Retype, word for word, every line of the records below starting at the one that contains "(** ** Rehashing *)" and ending at the one that contains "- intros [H|(e'"; include both of those lines and nothing more.
========
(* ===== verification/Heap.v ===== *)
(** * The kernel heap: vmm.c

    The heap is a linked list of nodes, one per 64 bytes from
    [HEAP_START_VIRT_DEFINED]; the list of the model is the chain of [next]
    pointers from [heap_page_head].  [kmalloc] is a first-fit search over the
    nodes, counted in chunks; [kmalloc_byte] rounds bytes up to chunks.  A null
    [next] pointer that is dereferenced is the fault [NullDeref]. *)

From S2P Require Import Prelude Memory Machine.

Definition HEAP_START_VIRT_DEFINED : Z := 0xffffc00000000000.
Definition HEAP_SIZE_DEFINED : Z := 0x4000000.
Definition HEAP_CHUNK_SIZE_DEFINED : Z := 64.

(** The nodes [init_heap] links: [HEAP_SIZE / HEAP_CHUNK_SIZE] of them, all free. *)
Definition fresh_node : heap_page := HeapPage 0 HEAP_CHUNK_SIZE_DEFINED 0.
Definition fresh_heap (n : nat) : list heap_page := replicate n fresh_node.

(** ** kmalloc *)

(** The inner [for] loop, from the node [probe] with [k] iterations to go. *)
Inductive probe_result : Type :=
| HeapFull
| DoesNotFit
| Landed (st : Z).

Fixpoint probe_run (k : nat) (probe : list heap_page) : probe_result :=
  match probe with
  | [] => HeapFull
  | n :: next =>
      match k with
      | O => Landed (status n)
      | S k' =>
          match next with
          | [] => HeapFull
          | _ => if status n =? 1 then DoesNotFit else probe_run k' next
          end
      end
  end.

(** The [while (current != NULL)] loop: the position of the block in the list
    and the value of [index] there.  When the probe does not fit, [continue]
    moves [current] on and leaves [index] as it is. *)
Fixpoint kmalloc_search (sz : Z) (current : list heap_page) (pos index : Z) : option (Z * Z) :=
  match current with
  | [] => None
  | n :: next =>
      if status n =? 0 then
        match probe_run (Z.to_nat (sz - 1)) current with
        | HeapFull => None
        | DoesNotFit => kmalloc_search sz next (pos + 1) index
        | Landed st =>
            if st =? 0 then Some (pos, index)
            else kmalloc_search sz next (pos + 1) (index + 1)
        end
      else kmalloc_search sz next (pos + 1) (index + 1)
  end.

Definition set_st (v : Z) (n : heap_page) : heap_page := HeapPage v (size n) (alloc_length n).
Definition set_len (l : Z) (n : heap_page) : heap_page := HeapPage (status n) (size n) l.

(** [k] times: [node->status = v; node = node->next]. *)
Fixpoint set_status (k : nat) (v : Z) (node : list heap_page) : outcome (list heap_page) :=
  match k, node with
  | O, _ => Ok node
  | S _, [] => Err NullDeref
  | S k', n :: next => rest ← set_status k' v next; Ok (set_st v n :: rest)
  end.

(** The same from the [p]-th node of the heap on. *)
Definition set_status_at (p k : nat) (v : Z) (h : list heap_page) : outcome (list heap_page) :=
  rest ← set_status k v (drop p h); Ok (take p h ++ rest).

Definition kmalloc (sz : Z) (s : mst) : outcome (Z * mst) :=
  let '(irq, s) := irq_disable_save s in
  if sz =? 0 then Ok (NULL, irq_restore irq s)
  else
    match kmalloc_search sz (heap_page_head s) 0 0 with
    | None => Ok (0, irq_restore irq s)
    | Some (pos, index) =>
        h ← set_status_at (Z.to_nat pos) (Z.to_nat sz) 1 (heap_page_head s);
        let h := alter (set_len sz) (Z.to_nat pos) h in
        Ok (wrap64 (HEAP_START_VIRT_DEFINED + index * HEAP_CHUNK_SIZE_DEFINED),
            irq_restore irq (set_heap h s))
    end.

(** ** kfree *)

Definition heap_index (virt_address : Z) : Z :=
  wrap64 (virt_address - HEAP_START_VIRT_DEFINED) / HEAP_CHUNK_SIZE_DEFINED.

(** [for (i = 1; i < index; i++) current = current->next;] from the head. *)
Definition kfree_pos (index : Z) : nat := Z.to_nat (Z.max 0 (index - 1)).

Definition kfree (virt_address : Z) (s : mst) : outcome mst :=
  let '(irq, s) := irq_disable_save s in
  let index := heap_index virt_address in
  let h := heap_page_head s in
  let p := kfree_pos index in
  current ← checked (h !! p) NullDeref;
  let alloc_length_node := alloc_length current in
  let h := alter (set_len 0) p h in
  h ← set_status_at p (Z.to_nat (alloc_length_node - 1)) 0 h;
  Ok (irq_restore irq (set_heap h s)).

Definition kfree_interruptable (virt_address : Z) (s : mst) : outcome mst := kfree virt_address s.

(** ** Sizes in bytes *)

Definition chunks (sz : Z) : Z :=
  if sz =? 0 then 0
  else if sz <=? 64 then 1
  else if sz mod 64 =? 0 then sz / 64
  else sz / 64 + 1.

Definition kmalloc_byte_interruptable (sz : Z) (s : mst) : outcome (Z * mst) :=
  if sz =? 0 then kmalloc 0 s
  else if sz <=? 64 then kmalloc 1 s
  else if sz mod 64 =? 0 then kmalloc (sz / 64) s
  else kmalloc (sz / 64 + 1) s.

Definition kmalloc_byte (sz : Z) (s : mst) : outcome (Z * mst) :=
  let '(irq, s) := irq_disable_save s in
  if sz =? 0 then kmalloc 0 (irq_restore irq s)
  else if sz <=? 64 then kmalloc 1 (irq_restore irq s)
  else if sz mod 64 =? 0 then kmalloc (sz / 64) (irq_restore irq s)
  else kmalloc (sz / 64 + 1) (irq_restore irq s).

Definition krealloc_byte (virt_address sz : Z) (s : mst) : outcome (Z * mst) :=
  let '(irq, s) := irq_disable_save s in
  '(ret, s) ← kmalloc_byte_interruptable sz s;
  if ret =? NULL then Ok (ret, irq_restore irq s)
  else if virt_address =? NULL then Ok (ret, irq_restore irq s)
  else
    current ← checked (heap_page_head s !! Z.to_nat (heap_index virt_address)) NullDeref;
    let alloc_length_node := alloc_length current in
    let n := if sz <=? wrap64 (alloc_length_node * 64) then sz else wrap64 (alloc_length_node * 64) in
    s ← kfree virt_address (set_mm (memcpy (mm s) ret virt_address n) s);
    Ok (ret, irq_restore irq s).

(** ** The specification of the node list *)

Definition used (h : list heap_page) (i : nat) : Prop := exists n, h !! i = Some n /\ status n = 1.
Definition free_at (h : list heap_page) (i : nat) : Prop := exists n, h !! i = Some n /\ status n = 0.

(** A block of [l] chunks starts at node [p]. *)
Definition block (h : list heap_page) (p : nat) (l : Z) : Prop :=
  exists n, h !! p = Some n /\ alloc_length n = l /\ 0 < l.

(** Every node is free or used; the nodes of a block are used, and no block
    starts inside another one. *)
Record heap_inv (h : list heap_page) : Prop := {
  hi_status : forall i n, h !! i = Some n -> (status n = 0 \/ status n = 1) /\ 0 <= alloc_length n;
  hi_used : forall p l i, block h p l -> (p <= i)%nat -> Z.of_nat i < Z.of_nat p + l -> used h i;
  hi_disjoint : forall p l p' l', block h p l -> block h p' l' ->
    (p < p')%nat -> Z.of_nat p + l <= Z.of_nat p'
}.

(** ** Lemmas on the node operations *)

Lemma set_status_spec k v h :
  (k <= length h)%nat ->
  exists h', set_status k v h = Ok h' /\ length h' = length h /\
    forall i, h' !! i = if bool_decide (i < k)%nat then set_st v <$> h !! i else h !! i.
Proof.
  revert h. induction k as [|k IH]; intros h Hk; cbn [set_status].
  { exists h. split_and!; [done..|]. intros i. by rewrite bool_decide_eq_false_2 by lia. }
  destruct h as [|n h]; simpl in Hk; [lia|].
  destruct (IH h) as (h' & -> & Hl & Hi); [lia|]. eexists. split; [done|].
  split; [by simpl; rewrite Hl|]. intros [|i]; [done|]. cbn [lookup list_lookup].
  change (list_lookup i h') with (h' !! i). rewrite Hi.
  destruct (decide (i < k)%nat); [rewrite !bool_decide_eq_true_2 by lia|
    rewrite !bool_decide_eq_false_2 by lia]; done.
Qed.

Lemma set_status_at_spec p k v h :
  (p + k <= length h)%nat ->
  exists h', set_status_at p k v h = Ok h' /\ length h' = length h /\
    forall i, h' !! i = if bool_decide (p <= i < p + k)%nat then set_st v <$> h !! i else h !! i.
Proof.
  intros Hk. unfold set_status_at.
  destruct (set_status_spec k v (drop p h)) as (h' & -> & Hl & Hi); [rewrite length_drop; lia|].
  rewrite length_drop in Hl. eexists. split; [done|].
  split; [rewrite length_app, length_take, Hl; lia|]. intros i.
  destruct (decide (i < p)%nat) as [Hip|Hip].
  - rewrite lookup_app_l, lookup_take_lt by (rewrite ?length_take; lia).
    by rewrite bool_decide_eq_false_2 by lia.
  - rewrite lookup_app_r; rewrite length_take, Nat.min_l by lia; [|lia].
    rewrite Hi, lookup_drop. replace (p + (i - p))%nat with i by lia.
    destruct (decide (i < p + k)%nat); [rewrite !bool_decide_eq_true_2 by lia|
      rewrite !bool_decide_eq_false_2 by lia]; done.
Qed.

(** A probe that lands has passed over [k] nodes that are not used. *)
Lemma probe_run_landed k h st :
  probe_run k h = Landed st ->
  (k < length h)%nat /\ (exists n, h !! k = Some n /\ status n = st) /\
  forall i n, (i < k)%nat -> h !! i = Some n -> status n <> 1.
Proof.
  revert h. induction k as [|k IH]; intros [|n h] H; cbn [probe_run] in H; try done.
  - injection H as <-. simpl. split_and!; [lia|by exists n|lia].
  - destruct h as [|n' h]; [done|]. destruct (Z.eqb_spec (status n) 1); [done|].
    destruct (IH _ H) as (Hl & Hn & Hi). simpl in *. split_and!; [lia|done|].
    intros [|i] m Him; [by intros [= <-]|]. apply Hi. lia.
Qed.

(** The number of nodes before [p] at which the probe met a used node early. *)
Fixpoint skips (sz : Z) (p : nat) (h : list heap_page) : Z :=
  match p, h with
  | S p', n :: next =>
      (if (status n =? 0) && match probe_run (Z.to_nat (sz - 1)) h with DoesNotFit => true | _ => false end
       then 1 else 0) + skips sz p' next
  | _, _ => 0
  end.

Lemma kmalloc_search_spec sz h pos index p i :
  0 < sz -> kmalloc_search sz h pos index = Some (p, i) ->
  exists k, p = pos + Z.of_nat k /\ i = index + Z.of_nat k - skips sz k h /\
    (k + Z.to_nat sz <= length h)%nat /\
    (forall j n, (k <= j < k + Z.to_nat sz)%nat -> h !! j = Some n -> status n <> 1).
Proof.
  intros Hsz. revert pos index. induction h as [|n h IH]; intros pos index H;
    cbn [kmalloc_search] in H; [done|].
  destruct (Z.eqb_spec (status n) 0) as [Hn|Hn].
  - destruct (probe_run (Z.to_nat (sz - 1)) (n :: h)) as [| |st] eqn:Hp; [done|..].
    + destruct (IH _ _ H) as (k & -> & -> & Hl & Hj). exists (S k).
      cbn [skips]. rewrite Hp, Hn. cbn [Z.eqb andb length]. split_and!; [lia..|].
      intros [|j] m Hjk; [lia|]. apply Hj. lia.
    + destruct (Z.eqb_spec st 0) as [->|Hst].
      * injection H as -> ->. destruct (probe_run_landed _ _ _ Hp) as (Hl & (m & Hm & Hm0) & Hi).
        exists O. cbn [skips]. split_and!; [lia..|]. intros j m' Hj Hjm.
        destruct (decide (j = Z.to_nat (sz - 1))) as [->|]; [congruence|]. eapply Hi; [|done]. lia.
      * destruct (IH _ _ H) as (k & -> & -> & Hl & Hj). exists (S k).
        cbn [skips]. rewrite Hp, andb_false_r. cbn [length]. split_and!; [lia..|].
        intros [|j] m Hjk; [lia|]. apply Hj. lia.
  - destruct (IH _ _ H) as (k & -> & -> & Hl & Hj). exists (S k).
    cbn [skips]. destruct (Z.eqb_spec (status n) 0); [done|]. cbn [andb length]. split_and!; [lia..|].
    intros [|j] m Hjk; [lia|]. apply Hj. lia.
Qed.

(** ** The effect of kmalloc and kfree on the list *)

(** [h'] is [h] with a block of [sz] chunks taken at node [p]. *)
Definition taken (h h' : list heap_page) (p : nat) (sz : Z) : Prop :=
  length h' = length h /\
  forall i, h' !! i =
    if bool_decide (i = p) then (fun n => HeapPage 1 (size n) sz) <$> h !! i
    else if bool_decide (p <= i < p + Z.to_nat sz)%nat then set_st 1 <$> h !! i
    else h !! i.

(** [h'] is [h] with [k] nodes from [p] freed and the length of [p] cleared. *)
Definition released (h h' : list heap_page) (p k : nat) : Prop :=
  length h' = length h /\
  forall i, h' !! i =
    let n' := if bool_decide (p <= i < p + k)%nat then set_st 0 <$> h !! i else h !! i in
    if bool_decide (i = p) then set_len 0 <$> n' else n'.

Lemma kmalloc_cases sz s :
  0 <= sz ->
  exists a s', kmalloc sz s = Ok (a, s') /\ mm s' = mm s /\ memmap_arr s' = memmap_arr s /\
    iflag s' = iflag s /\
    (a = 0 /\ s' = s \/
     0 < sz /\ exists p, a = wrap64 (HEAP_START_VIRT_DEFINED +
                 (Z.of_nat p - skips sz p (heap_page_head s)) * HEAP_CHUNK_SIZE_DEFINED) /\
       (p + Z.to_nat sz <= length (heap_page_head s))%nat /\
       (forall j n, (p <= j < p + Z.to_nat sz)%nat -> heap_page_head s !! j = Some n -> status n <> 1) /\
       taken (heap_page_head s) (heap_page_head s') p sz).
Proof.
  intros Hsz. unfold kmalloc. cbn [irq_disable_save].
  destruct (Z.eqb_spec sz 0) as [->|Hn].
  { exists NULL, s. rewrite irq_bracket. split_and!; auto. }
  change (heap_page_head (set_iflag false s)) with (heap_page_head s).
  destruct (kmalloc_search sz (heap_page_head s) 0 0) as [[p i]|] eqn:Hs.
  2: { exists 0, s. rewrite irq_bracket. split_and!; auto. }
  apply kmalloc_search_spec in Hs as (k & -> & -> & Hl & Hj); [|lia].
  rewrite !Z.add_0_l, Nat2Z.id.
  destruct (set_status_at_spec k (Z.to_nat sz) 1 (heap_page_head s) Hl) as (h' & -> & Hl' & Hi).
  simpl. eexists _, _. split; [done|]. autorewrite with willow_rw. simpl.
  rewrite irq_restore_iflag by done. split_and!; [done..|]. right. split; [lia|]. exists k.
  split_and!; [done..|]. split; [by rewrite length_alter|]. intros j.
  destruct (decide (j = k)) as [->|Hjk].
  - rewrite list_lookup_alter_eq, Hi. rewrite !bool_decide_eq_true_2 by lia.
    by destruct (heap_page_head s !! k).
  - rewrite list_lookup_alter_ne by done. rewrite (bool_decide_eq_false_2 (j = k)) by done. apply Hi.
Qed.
========
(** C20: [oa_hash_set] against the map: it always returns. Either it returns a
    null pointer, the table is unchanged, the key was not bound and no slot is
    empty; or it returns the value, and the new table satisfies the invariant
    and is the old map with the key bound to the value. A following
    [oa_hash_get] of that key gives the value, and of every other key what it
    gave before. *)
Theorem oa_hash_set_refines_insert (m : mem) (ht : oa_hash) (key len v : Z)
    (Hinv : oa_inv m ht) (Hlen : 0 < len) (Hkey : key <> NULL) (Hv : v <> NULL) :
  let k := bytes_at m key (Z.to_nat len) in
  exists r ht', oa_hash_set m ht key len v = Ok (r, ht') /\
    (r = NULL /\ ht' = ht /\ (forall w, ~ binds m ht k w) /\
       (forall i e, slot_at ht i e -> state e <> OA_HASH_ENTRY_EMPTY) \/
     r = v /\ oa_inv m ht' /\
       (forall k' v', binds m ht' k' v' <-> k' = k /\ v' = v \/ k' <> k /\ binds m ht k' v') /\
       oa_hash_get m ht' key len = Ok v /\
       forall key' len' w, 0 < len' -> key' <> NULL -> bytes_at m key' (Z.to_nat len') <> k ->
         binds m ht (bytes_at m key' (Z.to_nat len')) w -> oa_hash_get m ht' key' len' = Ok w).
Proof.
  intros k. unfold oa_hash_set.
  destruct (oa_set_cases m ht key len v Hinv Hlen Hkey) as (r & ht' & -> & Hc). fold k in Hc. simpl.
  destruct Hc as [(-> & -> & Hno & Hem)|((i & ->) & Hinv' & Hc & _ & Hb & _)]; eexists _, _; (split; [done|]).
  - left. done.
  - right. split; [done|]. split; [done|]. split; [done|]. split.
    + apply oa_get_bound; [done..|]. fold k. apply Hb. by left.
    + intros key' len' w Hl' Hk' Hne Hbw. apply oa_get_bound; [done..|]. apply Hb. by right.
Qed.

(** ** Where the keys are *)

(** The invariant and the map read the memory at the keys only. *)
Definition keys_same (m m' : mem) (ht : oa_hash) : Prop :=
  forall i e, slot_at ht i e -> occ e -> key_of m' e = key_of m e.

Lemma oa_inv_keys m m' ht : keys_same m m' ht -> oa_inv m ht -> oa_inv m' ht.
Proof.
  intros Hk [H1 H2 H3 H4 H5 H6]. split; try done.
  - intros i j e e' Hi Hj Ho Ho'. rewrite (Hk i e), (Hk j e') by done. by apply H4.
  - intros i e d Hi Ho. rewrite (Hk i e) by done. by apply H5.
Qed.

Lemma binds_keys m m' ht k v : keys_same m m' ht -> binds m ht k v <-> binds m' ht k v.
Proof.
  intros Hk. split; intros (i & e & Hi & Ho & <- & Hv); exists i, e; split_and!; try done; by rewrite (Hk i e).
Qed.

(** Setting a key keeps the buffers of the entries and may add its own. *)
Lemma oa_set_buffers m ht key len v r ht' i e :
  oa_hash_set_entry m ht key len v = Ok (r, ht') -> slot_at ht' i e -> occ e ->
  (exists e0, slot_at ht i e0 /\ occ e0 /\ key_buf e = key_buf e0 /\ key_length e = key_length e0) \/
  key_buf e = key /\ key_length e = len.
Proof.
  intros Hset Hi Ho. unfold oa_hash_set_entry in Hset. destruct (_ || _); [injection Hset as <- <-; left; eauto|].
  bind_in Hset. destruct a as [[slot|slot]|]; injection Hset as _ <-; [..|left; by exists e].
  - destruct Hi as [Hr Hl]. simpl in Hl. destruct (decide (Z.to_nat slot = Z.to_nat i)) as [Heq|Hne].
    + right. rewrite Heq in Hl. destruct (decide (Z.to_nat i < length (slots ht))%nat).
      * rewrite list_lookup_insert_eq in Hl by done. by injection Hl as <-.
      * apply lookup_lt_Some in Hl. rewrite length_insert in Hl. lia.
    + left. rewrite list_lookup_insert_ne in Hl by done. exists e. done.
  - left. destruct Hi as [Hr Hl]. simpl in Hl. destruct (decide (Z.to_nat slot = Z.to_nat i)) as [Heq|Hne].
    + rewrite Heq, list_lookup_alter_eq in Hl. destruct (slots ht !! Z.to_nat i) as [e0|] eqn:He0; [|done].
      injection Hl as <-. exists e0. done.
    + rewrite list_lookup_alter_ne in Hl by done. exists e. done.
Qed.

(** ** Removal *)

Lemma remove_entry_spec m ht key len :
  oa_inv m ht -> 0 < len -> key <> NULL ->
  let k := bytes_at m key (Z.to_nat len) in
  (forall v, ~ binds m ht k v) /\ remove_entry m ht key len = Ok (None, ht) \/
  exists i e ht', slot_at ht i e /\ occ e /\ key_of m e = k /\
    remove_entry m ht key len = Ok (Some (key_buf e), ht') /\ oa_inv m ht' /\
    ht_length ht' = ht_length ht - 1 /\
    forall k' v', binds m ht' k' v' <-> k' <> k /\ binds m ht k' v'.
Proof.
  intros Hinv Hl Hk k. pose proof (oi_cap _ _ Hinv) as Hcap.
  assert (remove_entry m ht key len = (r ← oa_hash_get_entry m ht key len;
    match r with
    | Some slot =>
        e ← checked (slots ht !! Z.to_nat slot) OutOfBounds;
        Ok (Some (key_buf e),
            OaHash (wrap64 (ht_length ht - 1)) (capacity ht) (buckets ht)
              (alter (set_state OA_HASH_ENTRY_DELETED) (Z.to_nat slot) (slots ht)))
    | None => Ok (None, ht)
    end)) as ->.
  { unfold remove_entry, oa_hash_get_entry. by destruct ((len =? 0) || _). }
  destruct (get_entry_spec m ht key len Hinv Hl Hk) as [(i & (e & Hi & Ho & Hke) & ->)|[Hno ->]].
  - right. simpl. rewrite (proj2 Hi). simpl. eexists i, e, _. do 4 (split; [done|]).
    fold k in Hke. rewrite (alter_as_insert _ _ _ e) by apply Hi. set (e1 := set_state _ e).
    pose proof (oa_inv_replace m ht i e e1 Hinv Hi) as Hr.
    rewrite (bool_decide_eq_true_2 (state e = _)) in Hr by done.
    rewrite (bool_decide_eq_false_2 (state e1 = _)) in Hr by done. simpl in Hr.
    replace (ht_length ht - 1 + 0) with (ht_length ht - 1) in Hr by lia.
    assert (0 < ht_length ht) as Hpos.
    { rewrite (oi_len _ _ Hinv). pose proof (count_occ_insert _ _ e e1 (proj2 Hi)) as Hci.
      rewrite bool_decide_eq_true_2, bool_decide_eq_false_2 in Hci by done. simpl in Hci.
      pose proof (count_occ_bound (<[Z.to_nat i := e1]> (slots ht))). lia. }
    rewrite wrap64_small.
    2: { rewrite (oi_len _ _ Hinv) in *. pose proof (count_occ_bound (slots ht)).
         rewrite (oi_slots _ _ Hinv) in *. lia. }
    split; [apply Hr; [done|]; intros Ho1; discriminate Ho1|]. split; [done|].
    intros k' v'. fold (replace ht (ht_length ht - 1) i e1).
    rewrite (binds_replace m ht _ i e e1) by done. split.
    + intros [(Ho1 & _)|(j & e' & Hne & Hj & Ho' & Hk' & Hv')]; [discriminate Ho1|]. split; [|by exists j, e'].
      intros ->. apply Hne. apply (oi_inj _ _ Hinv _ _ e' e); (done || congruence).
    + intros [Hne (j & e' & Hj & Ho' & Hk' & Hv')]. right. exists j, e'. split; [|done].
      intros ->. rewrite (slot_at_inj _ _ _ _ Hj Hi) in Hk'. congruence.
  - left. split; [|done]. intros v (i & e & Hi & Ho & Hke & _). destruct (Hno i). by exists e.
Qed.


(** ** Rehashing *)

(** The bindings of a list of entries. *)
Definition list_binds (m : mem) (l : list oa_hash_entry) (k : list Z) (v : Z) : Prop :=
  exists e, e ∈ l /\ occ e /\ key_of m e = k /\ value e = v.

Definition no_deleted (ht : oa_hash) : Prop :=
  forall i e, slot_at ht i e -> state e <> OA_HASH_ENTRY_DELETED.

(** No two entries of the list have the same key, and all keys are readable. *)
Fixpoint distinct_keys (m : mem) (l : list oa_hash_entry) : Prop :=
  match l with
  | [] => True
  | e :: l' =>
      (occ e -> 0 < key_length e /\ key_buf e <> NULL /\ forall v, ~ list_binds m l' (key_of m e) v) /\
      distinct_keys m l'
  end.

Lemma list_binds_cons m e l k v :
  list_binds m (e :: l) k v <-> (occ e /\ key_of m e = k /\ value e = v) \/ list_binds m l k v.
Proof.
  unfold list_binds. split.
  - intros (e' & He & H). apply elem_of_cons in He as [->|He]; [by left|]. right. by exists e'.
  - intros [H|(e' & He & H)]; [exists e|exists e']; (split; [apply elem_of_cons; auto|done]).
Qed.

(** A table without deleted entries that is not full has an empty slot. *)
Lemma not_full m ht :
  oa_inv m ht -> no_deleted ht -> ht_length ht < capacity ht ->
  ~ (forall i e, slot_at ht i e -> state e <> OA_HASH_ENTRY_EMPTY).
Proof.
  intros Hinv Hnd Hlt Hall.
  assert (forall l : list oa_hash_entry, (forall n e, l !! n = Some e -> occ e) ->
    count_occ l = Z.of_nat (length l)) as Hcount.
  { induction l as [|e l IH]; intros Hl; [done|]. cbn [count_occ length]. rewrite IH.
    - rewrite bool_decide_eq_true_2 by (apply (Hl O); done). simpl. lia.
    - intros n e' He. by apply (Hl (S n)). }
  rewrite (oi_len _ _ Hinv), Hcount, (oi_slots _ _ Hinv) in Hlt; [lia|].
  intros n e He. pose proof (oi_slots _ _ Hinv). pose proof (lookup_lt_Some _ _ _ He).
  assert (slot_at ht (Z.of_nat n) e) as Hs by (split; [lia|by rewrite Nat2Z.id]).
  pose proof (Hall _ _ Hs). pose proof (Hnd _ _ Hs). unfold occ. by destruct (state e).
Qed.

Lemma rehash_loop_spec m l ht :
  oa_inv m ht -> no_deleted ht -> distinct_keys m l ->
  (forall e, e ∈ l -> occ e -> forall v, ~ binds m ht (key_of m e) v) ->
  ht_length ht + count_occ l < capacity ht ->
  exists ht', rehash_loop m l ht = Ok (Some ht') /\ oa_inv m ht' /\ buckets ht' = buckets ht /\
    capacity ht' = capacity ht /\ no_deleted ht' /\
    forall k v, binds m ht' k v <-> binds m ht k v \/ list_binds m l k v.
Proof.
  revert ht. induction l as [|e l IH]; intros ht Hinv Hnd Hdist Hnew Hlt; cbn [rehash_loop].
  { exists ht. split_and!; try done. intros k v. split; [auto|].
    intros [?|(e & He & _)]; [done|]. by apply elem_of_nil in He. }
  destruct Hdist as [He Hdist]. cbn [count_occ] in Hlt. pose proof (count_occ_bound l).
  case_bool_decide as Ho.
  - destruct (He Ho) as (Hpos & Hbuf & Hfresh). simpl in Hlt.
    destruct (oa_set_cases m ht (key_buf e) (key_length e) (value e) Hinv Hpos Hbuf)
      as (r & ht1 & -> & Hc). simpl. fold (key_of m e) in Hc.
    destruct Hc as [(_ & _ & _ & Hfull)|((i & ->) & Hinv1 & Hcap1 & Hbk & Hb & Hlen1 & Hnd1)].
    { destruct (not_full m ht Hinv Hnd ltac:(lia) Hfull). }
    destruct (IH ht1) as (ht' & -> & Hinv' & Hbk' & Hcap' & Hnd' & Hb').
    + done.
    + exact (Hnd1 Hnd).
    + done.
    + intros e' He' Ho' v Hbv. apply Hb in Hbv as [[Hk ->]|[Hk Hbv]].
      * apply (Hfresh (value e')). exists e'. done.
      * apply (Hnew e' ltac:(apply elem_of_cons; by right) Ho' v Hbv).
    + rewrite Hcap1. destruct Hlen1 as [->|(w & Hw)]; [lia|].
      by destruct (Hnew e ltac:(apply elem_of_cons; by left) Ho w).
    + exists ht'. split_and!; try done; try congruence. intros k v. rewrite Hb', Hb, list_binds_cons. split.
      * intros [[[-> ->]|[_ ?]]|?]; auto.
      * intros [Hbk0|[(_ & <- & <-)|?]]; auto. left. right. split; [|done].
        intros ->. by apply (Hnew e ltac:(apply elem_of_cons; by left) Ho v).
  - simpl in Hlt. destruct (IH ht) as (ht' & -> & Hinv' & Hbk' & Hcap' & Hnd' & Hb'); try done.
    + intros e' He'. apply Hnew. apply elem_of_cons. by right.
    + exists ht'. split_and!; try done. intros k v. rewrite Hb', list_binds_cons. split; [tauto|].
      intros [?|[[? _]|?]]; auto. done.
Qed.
========
- Answer:
(** ** Rehashing *)

(** The bindings of a list of entries. *)
Definition list_binds (m : mem) (l : list oa_hash_entry) (k : list Z) (v : Z) : Prop :=
  exists e, e ∈ l /\ occ e /\ key_of m e = k /\ value e = v.

Definition no_deleted (ht : oa_hash) : Prop :=
  forall i e, slot_at ht i e -> state e <> OA_HASH_ENTRY_DELETED.

(** No two entries of the list have the same key, and all keys are readable. *)
Fixpoint distinct_keys (m : mem) (l : list oa_hash_entry) : Prop :=
  match l with
  | [] => True
  | e :: l' =>
      (occ e -> 0 < key_length e /\ key_buf e <> NULL /\ forall v, ~ list_binds m l' (key_of m e) v) /\
      distinct_keys m l'
  end.

Lemma list_binds_cons m e l k v :
  list_binds m (e :: l) k v <-> (occ e /\ key_of m e = k /\ value e = v) \/ list_binds m l k v.
Proof.
  unfold list_binds. split.
  - intros (e' & He & H). apply elem_of_cons in He as [->|He]; [by left|]. right. by exists e'.
  - intros [H|(e' & He & H)]; [exists e|exists e']; (split; [apply elem_of_cons; auto|done]).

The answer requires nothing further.